In the basal state, ROS‐dependent lactate production in the astrocytes, and utilization of this lactate by the neurons play a critical role in regulating neuronal activity and functions. Thus, to address the effect of reduced lactate formation on neurons, Jimenez‐Blasco et al. co‐cultured neurons with astrocytes pretreated with THC. Detailed analysis of these neurons showed a significant decrease in mitochondrial membrane potential and an increase in mitochondrial ROS formation when compared with the untreated astrocytes, indicative of bioenergetic and oxidative stress. Interestingly, the authors observed that lactate supplementation in these co‐cultures protected against cannabinoid‐induced neuronal stress. Next, the authors sought to ascertain the relevance of their findings in vivo. They observed that THC‐treated mice sowed abnormal and reclusive behavior, being socially isolated in nature than the untreated mice. In line with their findings in vitro, lactate administration reversed this effect. Finally, to address the effect of lactate at the molecular level, the researchers genetically targeted neuronal monocarboxylate transporter 2, a transporter that facilitates the entry of lactate into neurons. Downregulation of monocarboxylate transporter 2 gene expression in the brain hippocampus and prefrontal cortex in mice led to reduction in social interaction, reinforcing the implication of lactate shuttling between astrocytes and neurons, and its contribution toward higher brain functions (Figure 1).

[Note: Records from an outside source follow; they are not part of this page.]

Fixpoint zip_with (f : R -> R -> R) (a b : vec) : vec :=
  match a, b with
  | x :: a', y :: b' => f x y :: zip_with f a' b'
  | _, _ => []
  end.

(** The sum of the products of the components, on the common prefix. *)
Fixpoint inner (a b : vec) : R :=
  match a, b with
  | x :: a', y :: b' => x * y + inner a' b'
  | _, _ => 0
  end.

(** [np.dot(a, b)]: shapes must be aligned. *)
Definition np_dot (a b : vec) : Chk R :=
  if Nat.eq_dec (length a) (length b) then ret (inner a b) else raise.

(** [np.subtract(x, y)]: element-wise, an array of length one is
    broadcast, any other pair of different lengths is refused. *)
Definition np_subtract (x y : vec) : Chk vec :=
  if Nat.eq_dec (length x) (length y) then ret (zip_with Rminus x y)
  else match x, y with
       | [a], _ => ret (map (fun b => a - b) y)
       | _, [b] => ret (map (fun a => a - b) x)
       | _, _ => raise
       end.

(** [np.multiply(c, v)] with a scalar [c]. *)
Definition np_multiply (c : R) (v : vec) : vec := map (Rmult c) v.

(** [np.divide(a, b)] on scalars: [inf] or [nan] when [b = 0]. *)
Definition np_divide (a b : R) : Chk R := py_div a b.

(** [np.linalg.norm(v)]: the Euclidean norm. *)
Definition np_linalg_norm (v : vec) : R := sqrt (inner v v).

(** [np.arcsin], used by the source on [[-1, 1]] only. *)
Definition np_arcsin (x : R) : R := asin x.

In conclusion, the findings of Jimenez‐Blasco et al. shed light into how complex behaviors are regulated and finely tuned at the molecular level. Additionally, this fascinating work further strengthens the ever‐developing concept of astrocytes as the critical mediatory cell type in the context of higher brain functions.

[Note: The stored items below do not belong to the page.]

(** * InvestMediaPro imaging app: the Gemini service layer

    A shallow embedding of [services/geminiService.ts] (prompt assembly,
    parsing of the model's reply, de-duplication of grounding citations,
    data-URI handling and the video polling loop) together with the parts
    of the JavaScript runtime it relies on: strings of UTF-16 code units,
    [String.prototype.trim], [split], [match] and [replace] with the
    regular expressions that occur in the file, and insertion-ordered
    [Map]s. *)

From Stdlib Require Import String Ascii List NArith Bool Arith Lia PrimFloat.
Import ListNotations.

Set Implicit Arguments.

(* ================================================================== *)
(** ** JavaScript strings *)
(* ================================================================== *)

Module Js.

(** A JavaScript string is a sequence of UTF-16 code units. *)
Definition code_unit := N.
Definition jsstring := list code_unit.

(** Source literals are ASCII; [lit] turns one into its code units. *)
Definition lit (s : string) : jsstring :=
  List.map N_of_ascii (list_ascii_of_string s).
Arguments lit s%_string.

Definition LF : code_unit := 10%N.
Definition DQUOTE : code_unit := 34%N.

Definition eqb (s t : jsstring) : bool :=
  if list_eq_dec N.eq_dec s t then true else false.

(** ECMAScript [WhiteSpace]: TAB, VT, FF, SP, NBSP, ZWNBSP and the
    Unicode space separators. *)
Definition isWhiteSpace (c : code_unit) : bool :=
  ((c =? 9) || (c =? 11) || (c =? 12) || (c =? 32) || (c =? 160)
   || (c =? 5760) || ((8192 <=? c) && (c <=? 8202))
   || (c =? 8239) || (c =? 8287) || (c =? 12288) || (c =? 65279))%N.

(** ECMAScript [LineTerminator]: LF, CR, LS, PS. *)
Definition isLineTerminator (c : code_unit) : bool :=
  ((c =? 10) || (c =? 13) || (c =? 8232) || (c =? 8233))%N.

(** The class [\s], which is also what [trim] removes. *)
Definition isSpace (c : code_unit) : bool :=
  isWhiteSpace c || isLineTerminator c.

Fixpoint trimStart (s : jsstring) : jsstring :=
  match s with
  | c :: s' => if isSpace c then trimStart s' else s
  | [] => []
  end.

Definition trimEnd (s : jsstring) : jsstring := rev (trimStart (rev s)).

(** [String.prototype.trim] *)
Definition trim (s : jsstring) : jsstring := trimEnd (trimStart s).

(** [String.prototype.split] for a separator of one code unit. The
    empty string splits into one empty piece. *)
Fixpoint split (sep : code_unit) (s : jsstring) : list jsstring :=
  match s with
  | [] => [[]]
  | c :: s' =>
      if (c =? sep)%N then [] :: split sep s'
      else match split sep s' with
           | piece :: pieces => (c :: piece) :: pieces
           | [] => [[c]]
           end
  end.

(** Truthiness of an optional string: [undefined] and the empty string are falsy. *)
Definition truthy (o : option jsstring) : bool :=
  match o with
  | Some (_ :: _) => true
  | _ => false
  end.

(** [o || dflt] on an optional string. *)
Definition orElse (o : option jsstring) (dflt : jsstring) : jsstring :=
  match o with
  | Some (c :: s) => c :: s
  | _ => dflt
  end.

(** [t] occurs in [s] as a contiguous run of code units. *)
Definition includes (s t : jsstring) : Prop :=
  exists pre post, s = pre ++ t ++ post.

(** Case folding of the [i] flag (without [u]) as far as it concerns a
    pattern character below 128: a code unit of 128 or more is never
    folded onto one below 128, so comparing against an ASCII pattern
    character only has to fold the letters a-z. *)
Definition canonicalize (c : code_unit) : code_unit :=
  if ((97 <=? c) && (c <=? 122))%N then (c - 32)%N else c.

Definition sameChar (icase : bool) (p c : code_unit) : bool :=
  if icase then (canonicalize p =? canonicalize c)%N else (p =? c)%N.

End Js.

(* ================================================================== *)
(** ** Regular expressions *)
(* ================================================================== *)

(** A backtracking matcher for the fragment of ECMAScript regular
    expressions used by the service: literal runs, character classes,
    greedy and lazy stars of a class, sequencing, alternation, one
    capture group, positive lookahead and the two anchors. *)
Module RegExp.
Import Js.

Inductive regex : Type :=
| Str (s : jsstring)                 (* literal characters            *)
| Cls (p : code_unit -> bool)        (* one character of a class      *)
| StarGreedy (p : code_unit -> bool) (* C*                            *)
| StarLazy (p : code_unit -> bool)   (* C*?                           *)
| Cat (r1 r2 : regex)                (* r1 r2                         *)
| Alt (r1 r2 : regex)                (* r1|r2                         *)
| Group (r : regex)                  (* ( r ), capture number 1       *)
| LookAhead (r : regex)              (* (?= r )                       *)
| Bol                                (* ^ without the m flag          *)
| Eol.                               (* $ without the m flag          *)

(** Matcher state: the index reached in the input, the input that is
    left, and the text of capture 1 when it has been set. *)
Record state : Type := mkState {
  pos : nat;
  rest : jsstring;
  cap : option jsstring
}.

Definition cont : Type := state -> option state.

Fixpoint matchStr (icase : bool) (s input : jsstring) : option jsstring :=
  match s, input with
  | [], _ => Some input
  | p :: s', c :: input' =>
      if sameChar icase p c then matchStr icase s' input' else None
  | _ :: _, [] => None
  end.

(** [C*]: take as many characters as possible, give one back at a time. *)
Fixpoint starGreedy (p : code_unit -> bool) (k : cont)
         (i : nat) (cp : option jsstring) (input : jsstring) : option state :=
  match input with
  | c :: input' =>
      if p c then
        match starGreedy p k (S i) cp input' with
        | Some r => Some r
        | None => k (mkState i input cp)
        end
      else k (mkState i input cp)
  | [] => k (mkState i [] cp)
  end.

(** [C*?]: take as few characters as possible, one more at a time. *)
Fixpoint starLazy (p : code_unit -> bool) (k : cont)
         (i : nat) (cp : option jsstring) (input : jsstring) : option state :=
  match k (mkState i input cp) with
  | Some r => Some r
  | None =>
      match input with
      | c :: input' => if p c then starLazy p k (S i) cp input' else None
      | [] => None
      end
  end.

Fixpoint m (icase : bool) (r : regex) (st : state) (k : cont) : option state :=
  match r with
  | Str s =>
      match matchStr icase s (rest st) with
      | Some input' => k (mkState (pos st + length s) input' (cap st))
      | None => None
      end
  | Cls p =>
      match rest st with
      | c :: input' => if p c then k (mkState (S (pos st)) input' (cap st)) else None
      | [] => None
      end
  | StarGreedy p => starGreedy p k (pos st) (cap st) (rest st)
  | StarLazy p => starLazy p k (pos st) (cap st) (rest st)
  | Cat r1 r2 => m icase r1 st (fun st' => m icase r2 st' k)
  | Alt r1 r2 =>
      match m icase r1 st k with
      | Some res => Some res
      | None => m icase r2 st k
      end
  | Group r0 =>
      m icase r0 st
        (fun st' =>
           k (mkState (pos st') (rest st')
                      (Some (firstn (pos st' - pos st) (rest st)))))
  | LookAhead r0 =>
      match m icase r0 st (fun st' => Some st') with
      | Some st' => k (mkState (pos st) (rest st) (cap st'))
      | None => None
      end
  | Bol => if Nat.eqb (pos st) 0 then k st else None
  | Eol => match rest st with [] => k st | _ :: _ => None end
  end.

(** What [exec] reports: where the match starts, the matched text
    (element 0) and capture 1 (element 1). *)
Record MatchResult : Type := mkMatch {
  index : nat;
  matched : jsstring;
  group1 : option jsstring
}.

(** The leftmost start position at which the pattern matches. *)
Fixpoint execFrom (icase : bool) (r : regex) (i : nat) (input : jsstring)
  : option MatchResult :=
  match m icase r (mkState i input None) (fun st' => Some st') with
  | Some st' => Some (mkMatch i (firstn (pos st' - i) input) (cap st'))
  | None =>
      match input with
      | _ :: input' => execFrom icase r (S i) input'
      | [] => None
      end
  end.

(** [RegExp.prototype.exec] and [String.prototype.match] for a pattern
    without the [g] and [y] flags. *)
Definition exec (icase : bool) (r : regex) (input : jsstring)
  : option MatchResult :=
  execFrom icase r 0 input.

(** [String.prototype.replace] with a pattern without [g] and a
    replacement text free of [$]: the first match is cut out and the
    replacement put in its place. *)
Definition replace (icase : bool) (r : regex) (replacement input : jsstring)
  : jsstring :=
  match exec icase r input with
  | Some mr =>
      firstn (index mr) input ++ replacement
        ++ skipn (index mr + length (matched mr)) input
  | None => input
  end.

End RegExp.


(* ================================================================== *)
(** ** Insertion-ordered maps keyed by strings *)
(* ================================================================== *)

(** A JavaScript [Map] remembers the order in which keys were first
    inserted; setting a key that is present overwrites its value and
    leaves its place unchanged. *)
Module JsMap.
Import Js.

Section WithValue.
Variable V : Type.

Definition t : Type := list (jsstring * V).

Fixpoint set (key : jsstring) (v : V) (mp : t) : t :=
  match mp with
  | [] => [(key, v)]
  | (key', v') :: mp' =>
      if eqb key' key then (key', v) :: mp'
      else (key', v') :: set key v mp'
  end.

(** [new Map(entries)] *)
Definition ofEntries (entries : list (jsstring * V)) : t :=
  fold_left (fun mp e => set (fst e) (snd e) mp) entries [].

(** [Array.from(map.values())] *)
Definition values (mp : t) : list V := List.map snd mp.
End WithValue.

End JsMap.

(* ================================================================== *)
(** ** types.ts *)
(* ================================================================== *)

Module Types.
Import Js.

Inductive ComplexityLevel : Type :=
| GeneralAudience | Investor | Analyst | ExecutiveLeadership
| Legal | Sustainability | StartupVC.

(** The string each member of the union is at run time. *)
Definition levelValue (l : ComplexityLevel) : jsstring :=
  match l with
  | GeneralAudience => lit "General Audience"
  | Investor => lit "Investor"
  | Analyst => lit "Analyst"
  | ExecutiveLeadership => lit "Executive Leadership"
  | Legal => lit "Legal"
  | Sustainability => lit "Sustainability"
  | StartupVC => lit "Startup / VC"
  end.

Definition allLevels : list ComplexityLevel :=
  [GeneralAudience; Investor; Analyst; ExecutiveLeadership;
   Legal; Sustainability; StartupVC].

Inductive VisualStyle : Type :=
| Broadcast | Editorial | Cinematic | Explainer
| Corporate | Terminal | Studio | Whiteboard.

Definition styleValue (s : VisualStyle) : jsstring :=
  match s with
  | Broadcast => lit "Broadcast"
  | Editorial => lit "Editorial"
  | Cinematic => lit "Cinematic"
  | Explainer => lit "Explainer"
  | Corporate => lit "Corporate"
  | Terminal => lit "Terminal"
  | Studio => lit "Studio"
  | Whiteboard => lit "Whiteboard"
  end.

Earlier, in 2012 in Nature Neuroscience and in 2016 in Nature , the collaboration between research groups led by Dr Pedro Grandes and Dr Giovanni Marsicano at the University of Bordeaux reported, for the first time, the presence of CB1 receptors in neuronal mitochondria, the activation of which reduces mitochondrial activity leading to memory loss. However, the key question that remained was how to delineate the functional role of CB1 receptors located in the astrocyte mitochondria. Therein lies the significance of this current study by Jimenez‐Blasco et al. in extending our understanding of addiction and social behavior at the molecular level. Their work further highlights how metabolic products, such as lactate, act as a messenger molecule to affect behavioral patterns. This work reinforces the idea of how concertedly energy metabolism and neuronal signaling work in the brain.

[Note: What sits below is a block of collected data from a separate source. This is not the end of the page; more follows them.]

Lemma ph_key_filed f key : ph_key f = Some key <-> filed_under key f.
Proof.
  unfold ph_key, filed_under. split.
  - destruct (contains (txt "Cu") f) eqn:Ecu; [discriminate|].
    destruct (contains (txt "pH") f); [|discriminate].
    destruct (re_search Ca.ph_pattern f) as [m|] eqn:Em; [|discriminate].
    intros H. inversion H; subst key. split.
    + intros Ho. apply contains_occurs in Ho. congruence.
    + exists (part m 1). split; [now apply ph_search_tag|reflexivity].
  - intros (Hcu & ds & Ht & ->).
    destruct (contains (txt "Cu") f) eqn:Ecu.
    { destruct Hcu. now apply contains_occurs. }
    pose proof Ht as (a & b & E & _).
    rewrite E at 1. rewrite contains_intro.
    destruct (@ph_tag_found f ds Ht) as (m & -> & ->). reflexivity.
Qed.

Lemma keyed_filed key f : keyed key f = true <-> filed_under key f.
Proof.
  rewrite <- ph_key_filed. unfold keyed.
  destruct (ph_key f) as [k|]; [|split; discriminate].
  rewrite text_eqb_eq. split; congruence.
Qed.

(** X8.  [generate_ca_subplots] files every name that holds no [Cu] and
    has pH digits (the whole run of digits after the first [pH] of the name
    that a digit follows) under [pH <digits>], and files no other name and
    under no other key; each group holds the paths of exactly its names, in
    the order of the names, and there is a group for a key exactly when
    some name is filed under it. *)
Theorem grouped_by_ph (dir : text) (files : list text) :
  let grouped := fst (CaJ.classify dir files [] None) in
  (forall f ds,
      In f files -> ~ occurs (txt "Cu") f -> ph_tag f ds ->
      In (OsPath.join dir f) (CaJ.lookup grouped (txt "pH " ++ ds)))
  /\ (forall key p,
        In p (CaJ.lookup grouped key) ->
        exists f, In f files /\ p = OsPath.join dir f /\ filed_under key f)
  /\ (forall key,
        CaJ.lookup grouped key
        = map (OsPath.join dir) (filter (keyed key) files))
  /\ (forall key f, keyed key f = true <-> filed_under key f)
  /\ (forall key,
        In key (map fst grouped)
        <-> exists f, In f files /\ filed_under key f).
Proof.
  cbv zeta. split; [|split; [|split; [|split]]].
  - intros f ds Hin Hcu Ht. rewrite classify_lookup. cbn [CaJ.lookup app].
    apply in_map, filter_In. split; [exact Hin|].
    apply keyed_filed. split; [exact Hcu|]. now exists ds.
  - intros key p. rewrite classify_lookup. cbn [CaJ.lookup app].
    intros Hp. apply in_map_iff in Hp. destruct Hp as (f & <- & Hf).
    apply filter_In in Hf. destruct Hf as [Hin Hk].
    exists f. split; [exact Hin|]. split; [reflexivity|].
    now apply keyed_filed.
  - intros key. now rewrite classify_lookup.
  - apply keyed_filed.
  - intros key. rewrite classify_keys. simpl. split.
    + intros [[]|(f & Hin & Hk)]. exists f. split; [exact Hin|].
      now apply ph_key_filed.
    + intros (f & Hin & Hk). right. exists f. split; [exact Hin|].
      now apply ph_key_filed.
Qed.

Lemma grouped_by_ph_witness :
  let dir := txt "CAs/" in
  let files := map txt ["pH1_K2ReCl6.txt"; "a_pH_pH12x_pH3.txt";
                        "pH4_Cu.txt"]%string in
  let grouped := fst (CaJ.classify dir files [] None) in
  In (txt "CAs/pH1_K2ReCl6.txt") (CaJ.lookup grouped (txt "pH 1"))
  /\ filed_under (txt "pH 12") (txt "a_pH_pH12x_pH3.txt")
  /\ ~ filed_under (txt "pH 3") (txt "a_pH_pH12x_pH3.txt")
  /\ ~ filed_under (txt "pH 4") (txt "pH4_Cu.txt")
  /\ map fst grouped = [txt "pH 1"; txt "pH 12"].
Proof.
  cbv zeta.
  destruct (@grouped_by_ph (txt "CAs/")
              (map txt ["pH1_K2ReCl6.txt"; "a_pH_pH12x_pH3.txt";
                        "pH4_Cu.txt"]%string))
    as (H1 & _ & _ & H4 & _).
  split; [|split; [|split; [|split]]].
  - apply (H1 (txt "pH1_K2ReCl6.txt") (txt "1")).
    + now left.
    + intros Ho. apply CaLabel.contains_occurs in Ho. discriminate Ho.
    + exists [], (txt "_K2ReCl6.txt").
      repeat split; try reflexivity; [discriminate|].
      intros a' d b' _ _. apply Nat.le_0_l.
  - now apply H4.
  - intros H. apply H4 in H. discriminate H.
  - intros H. apply H4 in H. discriminate H.
  - reflexivity.
Defined.

Lemma reference_reads w ax cu :
  reads (trace (CaJ.plot_reference w ax cu)) = reference cu.
Proof.
  unfold CaJ.plot_reference, pd_read_csv. destruct cu as [path|];
    [|reflexivity].
  destruct (read_csv w path tab) as [data|e]; [|reflexivity].
  simpl. destruct (CaJ.curve data) as [[[x y]|]|e]; reflexivity.
Qed.

Lemma system_reads w ax path i :
  reads (trace (CaJ.plot_system w ax path i)) = [path].
Proof.
  unfold CaJ.plot_system, pd_read_csv. cbv zeta.
  destruct (read_csv w path tab) as [data|e]; [|reflexivity].
  simpl. destruct (CaJ.curve data) as [[[x y]|]|e]; reflexivity.
Qed.

Lemma systems_reads w ax paths : forall i,
  reads (trace (CaJ.plot_systems w ax paths i)) = paths.
Proof.
  induction paths as [|p paths IH]; intros i; cbn [CaJ.plot_systems].
  - reflexivity.
  - rewrite trace_bind, reads_app, system_reads.
    destruct (system_ok w ax p i) as (j & ->). now rewrite IH.
Qed.

Lemma panels_reads w n g cu keys : forall i,
  i + List.length keys <= n ->
  reads (trace (CaJ.panels w (AxesArray n) g cu i keys))
  = flat_map (fun key => reference cu ++ CaJ.lookup g key) keys.
Proof.
  induction keys as [|k keys IH]; intros i H; cbn [CaJ.panels flat_map].
  - reflexivity.
  - simpl in H. unfold subscript.
    destruct (Nat.ltb_spec i n); [|lia].
    rewrite trace_bind. cbn [outcome ret snd trace fst app].
    rewrite trace_bind, reads_app, reference_reads, reference_ok.
    rewrite trace_bind, reads_app, systems_reads.
    destruct (systems_ok w i (CaJ.lookup g k) 0) as (j & ->).
    repeat (rewrite trace_bind; cbn [outcome emit snd trace fst];
            rewrite reads_app; cbn [reads flat_map app]).
    rewrite IH by lia. now rewrite app_assoc.
Qed.

Lemma save_reads w out : reads (trace (Ca.save w out)) = [].
Proof. unfold Ca.save. destruct (savefig w out) as [[]|e]; reflexivity. Qed.

(** X9.  When the directory yields two pH groups or more,
    [generate_ca_subplots] reads, panel after panel in the code point order
    of the keys, the reference file if there is one and then the files of
    the group in their order: the reference is read once for every panel,
    and nothing else is read. *)
Theorem reference_read_for_every_panel (w : World) (dir out : text)
    (names : list text) :
  listdir w dir = Ok names ->
  let files := sorted (filter Ca.is_txt names) in
  let grouped := fst (CaJ.classify dir files [] None) in
  let cu_ref_path := snd (CaJ.classify dir files [] None) in
  2 <= List.length grouped ->
  reads (trace (CaJ.generate_ca_subplots w dir out))
  = flat_map (fun key => reference cu_ref_path ++ CaJ.lookup grouped key)
      (sorted (map fst grouped)).
Proof.
  intros Hl files grouped cu_ref_path H2.
  unfold CaJ.generate_ca_subplots. rewrite Hl. cbv zeta.
  fold files. subst grouped cu_ref_path.
  destruct (CaJ.classify dir files [] None) as [g cu]. cbn [fst snd] in *.
  rewrite <- (length_map fst g), <- sorted_length in H2.
  destruct (sorted (map fst g)) as [|k1 [|k2 keys]] eqn:Ek;
    [simpl in H2; lia|simpl in H2; lia|].
  assert (Hp : outcome (CaJ.panels w (AxesArray (S (S (List.length keys))))
                          g cu 0 (k1 :: k2 :: keys)) = Ok tt)
    by (apply panels_ok; simpl; lia).
  unfold subplots. cbn [List.length].
  repeat first
    [ rewrite trace_bind | rewrite outcome_bind | rewrite reads_app
    | progress cbn [outcome trace fst snd emit ret subscript_last]
    | rewrite Hp ].
  rewrite panels_reads by (simpl; lia). rewrite save_reads.
  cbn [reads flat_map app]. now rewrite !app_nil_r.
Qed.

Lemma reference_read_for_every_panel_witness :
  let w := Demo.ca_dir in
  let dir := txt "CAs/" in
  let files := sorted (filter Ca.is_txt Demo.ca_names) in
  let grouped := fst (CaJ.classify dir files [] None) in
  let cu_ref_path := snd (CaJ.classify dir files [] None) in
  reads (trace (CaJ.generate_ca_subplots w dir (txt "j.tiff")))
  = flat_map (fun key => reference cu_ref_path ++ CaJ.lookup grouped key)
      (sorted (map fst grouped)).
Proof.
  cbv zeta.
  apply (@reference_read_for_every_panel Demo.ca_dir (txt "CAs/")
           (txt "j.tiff") Demo.ca_names).
  - reflexivity.
  - vm_compute. repeat constructor.
Defined.

End CaJGroups.

(** ** The styles of a panel of plot_ca_j.py *)

Module CaJStyles.
Import PandasFacts IoSpec IoFacts CaJSpec CaJFacts CaOrder.

Local Abbreviation axis_is := (fun (i : nat) (e : event) =>
  match e with Plot _ a _ _ _ _ => a = i | _ => True end).

Lemma on_axis_filter i ax t :
  Forall (axis_is i) t ->
  filter (on_axis ax) t = if i =? ax then plots t else [].
Proof.
  induction 1 as [|e t He _ IH]; [now destruct (i =? ax)|].
  cbn [filter]. rewrite IH. unfold plots. cbn [filter].
  destruct e; cbn [on_axis is_plot]; try now destruct (i =? ax).
  simpl in He. subst ax0. now destruct (i =? ax).
Qed.

Lemma reference_axis w i cu : always (axis_is i) (CaJ.plot_reference w i cu).
Proof.
  unfold CaJ.plot_reference, pd_read_csv. destruct cu as [path|];
    repeat always_step.
Qed.

Lemma systems_axis w i paths : forall j,
  always (axis_is i) (CaJ.plot_systems w i paths j).
Proof.
  induction paths as [|p paths IH]; intros j; cbn [CaJ.plot_systems].
  - apply always_ret.
  - apply always_bind; [|intros ? _; apply IH].
    unfold CaJ.plot_system, pd_read_csv. cbv zeta. repeat always_step.
Qed.

Lemma reference_plots w ax cu :
  List.length (plots (trace (CaJ.plot_reference w ax cu))) <= 1
  /\ Forall (reference_curve ax)
       (plots (trace (CaJ.plot_reference w ax cu))).
Proof.
  unfold CaJ.plot_reference, pd_read_csv. destruct cu as [path|];
    [|simpl; auto].
  destruct (read_csv w path tab) as [data|e]; [|simpl; auto].
  simpl. destruct (CaJ.curve data) as [[[x y]|]|e]; simpl; auto.
  split; [lia|]. constructor; [|constructor]. now exists x, y.
Qed.

Lemma system_plots w ax path i :
  (plots (trace (CaJ.plot_system w ax path i)) = [] /\
   outcome (CaJ.plot_system w ax path i) = Ok i)
  \/ (exists e,
        plots (trace (CaJ.plot_system w ax path i)) = [e] /\
        sample_curve ax i e /\
        outcome (CaJ.plot_system w ax path i) = Ok (S i)).
Proof.
  unfold CaJ.plot_system, pd_read_csv. cbv zeta.
  destruct (read_csv w path tab) as [data|e];
    [|left; split; reflexivity].
  simpl. destruct (CaJ.curve data) as [[[x y]|]|e]; simpl.
  - right. eexists. split; [reflexivity|]. split; [|reflexivity].
    eexists x, y, _. reflexivity.
  - left. split; reflexivity.
  - left. split; reflexivity.
Qed.

Lemma systems_plots w ax paths : forall i n e,
  nth_error (plots (trace (CaJ.plot_systems w ax paths i))) n = Some e ->
  sample_curve ax (i + n) e.
Proof.
  induction paths as [|p paths IH]; intros i n e; cbn [CaJ.plot_systems].
  - simpl. destruct n; discriminate.
  - rewrite trace_bind, plots_app.
    destruct (system_plots w ax p i) as [[-> ->]|(e0 & -> & He & ->)].
    + simpl. apply IH.
    + destruct n as [|n]; simpl.
      * intros H. inversion H; subst. now rewrite Nat.add_0_r.
      * intros H. apply IH in H. now rewrite Nat.add_succ_r.
Qed.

At a time when the debate over cannabis is returning to the forefront – with cannabinoids being made accessible as off‐the‐counter substances for patients in need of palliative treatment, as well as for recreational users – the researchers also believe that this type of work is required to better understand how the body’s various cannabinoid receptors interact with the drug, as well as its impact on health in the context of disease susceptibility. More of such research would make it possible to ensure the optimal management of patients who might require this type of therapy. This exciting connection requires in‐depth analysis to broaden our understanding of higher brain functions.

DISCLOSURE

The authors declare no conflict of interests.